Downtown Coffee Company space is up for grabs

John Katsilometes

When Tom Haynie is asked about the Downtown Coffee Company, his quick response is often, “You interested in opening a restaurant?” That’s because the Downtown Coffee Company has closed, and Haynie, the chief financial officer of Manpower, a Las Vegas staffing agency run by Andy Katz, is fielding all inquiries about leasing the space on the corner of Third and Bridger streets.

“It did some good business, and a lot of people are disappointed it shut down,” Haynie says. “The problem was it wasn’t consistently open in the evenings, and you need to be open in the evenings to make it.”

A year ago the Downtown Coffee Company was one if the city’s more promising downtown businesses targeting a purely locals clientele. A quintessential labor of love for a couple of childhood friends, Katz and Jim Barbarite, the Coffee Company was an ambitious project years in the making. Housed in the former First United Methodist Church, which was built on the corner of Third and Bridger streets in 1905, the business happily mixed a deli, coffee house and jazz club (the church building is owned by Katz’s family, under the name the Katz Family Trust).

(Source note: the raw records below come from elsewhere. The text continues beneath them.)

(** The results of a transaction body. *)
Definition yields {A} (m : Tx A) (P : A -> Prop) : Prop := forall db a db', m db = Ok (a, db') -> P a.

Lemma yields_bind {A B} (m : Tx A) (f : A -> Tx B) P : (forall a, yields (f a) P) -> yields (m ≫= f) P.
Proof. intros Hf db b db' (a & d & _ & H)%tx_bind_Ok. by eapply Hf. Qed.

Lemma yields_bind_dep {A B} (m : Tx A) (f : A -> Tx B) P Q :
  yields m P -> (forall a, P a -> yields (f a) Q) -> yields (m ≫= f) Q.
Proof. intros Hm Hf db b db' (a & d & Ha & H)%tx_bind_Ok. eapply Hf; [by eapply Hm|done]. Qed.

Lemma yields_ret {A} (a : A) (P : A -> Prop) : P a -> yields (mret a) P.
Proof. by intros HP db b db' [-> _]%tx_ret_Ok. Qed.

Lemma yields_err {A} e (P : A -> Prop) : yields (tx_err e) P.
Proof. by intros db b db' []%tx_err_Ok. Qed.
#[export] Hint Resolve yields_ret yields_err : loupe.

(** Preparations carry the flag; other intermediate results do not matter. *)
Ltac yields flag :=
  repeat first
    [ solve [auto with loupe]
    | progress cbv zeta
    | lazymatch goal with
      | |- yields (@mbind Tx _ Preparation _ _ _) _ =>
          eapply (yields_bind_dep _ _ (stamped flag)); [|intros ? ?]
      | |- yields (mbind _ _) _ => apply yields_bind; intros ?
      end
    | case_match
    | solve [by apply yields_ret] ].

Lemma prepare_stamped scope sel : yields (prepare scope sel) (stamped (rs_committed scope)).
Proof.
  assert (yields (select scope (rs_committed scope) sel) (stamped (rs_committed scope))) as Hs.
  { unfold select. yields (rs_committed scope). }
  intros db p db'. unfold prepare. destruct (select _ _ _ db) as [[q d]|e] eqn:E.
  - intros [= <- <-]. by eapply Hs.
  - repeat case_match; intros; by simplify_eq.
Qed.
#[export] Hint Resolve prepare_stamped : loupe.

Lemma prepare_assignment_stamped s : yields (prepare_assignment s) (stamped (rs_committed (as_repo s))).
Proof. unfold prepare_assignment. yields (rs_committed (as_repo s)). Qed.

Lemma approve_stamped scope id cn now :
  yields (Reports.approve scope id cn now) (fun r => stamped (rs_committed scope) r.2).
Proof.
  unfold Reports.approve, prepare_operator. yields (rs_committed scope).
Qed.
#[export] Hint Resolve prepare_assignment_stamped : loupe.

Lemma submit_verdict_stamped s v cn ti ra :
  yields (Reports.submit_verdict s v cn ti ra) (fun r => stamped (rs_committed (as_repo s)) r.2).
Proof.
  unfold Reports.submit_verdict. yields (rs_committed (as_repo s)).
Qed.

Lemma complete_assignment_stamped s st sha err ra deadline :
  yields (complete_assignment s st sha err ra deadline) (stamped (rs_committed (as_repo s))).
Proof.
  unfold complete_assignment, complete_scan, complete_verify. yields (rs_committed (as_repo s)).
Qed.

(** ** The operation a request names *)

Section Requests.
Context (category : Z -> GeneralCategory) (phase_tail : JobRow -> Tx Claimed) (o : Oracle).
Context (blake3 : bytes -> bytes) (cert_fingerprint : bytes -> bytes).
Context (cfg : Settings).

(** The lease a worker's request acts under: the job of its path, the caller's
    own row and the hash of the token it presents. *)
Definition named_lease (caller job : Z) (capability : option bytes) (now : Z) : option ActiveLease :=
  hash ← parse_capability_value blake3 capability;
  Some {| al_identity := {| li_job_id := job; li_worker_id := caller; li_capability_hash := hash |};
          al_now := now |}.
(* ===== verification/PhaseStore.v ===== *)
(** * Tables of the phase runtime ([migrations/v3/schema.rs], [v7/schema.rs])

    Campaigns review a repository in phases; a generation is the state they
    build of one commit.  This file holds the rows of the tables that control
    campaigns, the database [PhaseDb] of them, its transactions, and the
    helpers of [review.rs] and [ownership.rs] that the phase modules share.
    Rows hold decoded values; a policy or profile that the strict readers
    refuse is kept as such. *)

From S2P Require Import Prelude Sql Domain StateMachine Vocabulary SchedPolicy Store AdmissionPolicy.
From Stdlib Require Import ZArith Lia.
From stdpp Require Import base gmap list strings.
Local Open Scope Z_scope.

Definition WORKFLOW_CONTRACT_VERSION : Z := 2.

(** ** Documents *)

(** A stored JSON document, decoded. *)
Inductive json :=
| JNull
| JBool (b : bool)
| JNumber (n : Z)
| JString (s : str)
| JArray (l : list json)
| JObject (m : list (str * json)).

(** [v[key]]: null when the value is no object or has no such key. *)
Definition json_get (v : json) (key : str) : json :=
  match v with
  | JObject m => match List.find (fun kv => str_eqb kv.1 key) m with Some kv => kv.2 | None => JNull end
  | _ => JNull
  end.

For several months, Friday nights rocked with weekly jam sessions known as Jazz at The Church. The shows were led by renowned percussionist Bobby Morris (who over the past several decades has backed Elvis Presley, Nat King Cole, Louis Prima and the Rat Pack) and organized by his son, Daryl. Performers who stopped by, unannounced and unscheduled, included accordion legend Dick Contino, venerable impressionist Babe Pier, clarinet virtuoso Steve Johnson and powerhouse vocalist Mary Oliver.

It was not uncommon for top-notch performers to be shut out as the show closed at 1 a.m. But the deli and coffee house closed in May, and despite efforts to keep the business afloat with the jazz shows (which were not enough to pay the $7,500-per-month lease), the entire operation shut down in June.

The Coffee Company would have been one of Downtown’s inspiring success stories. What will occupy the building next? “I get two to three calls a week on it,” Haynie says. “What we’re looking at is office space.”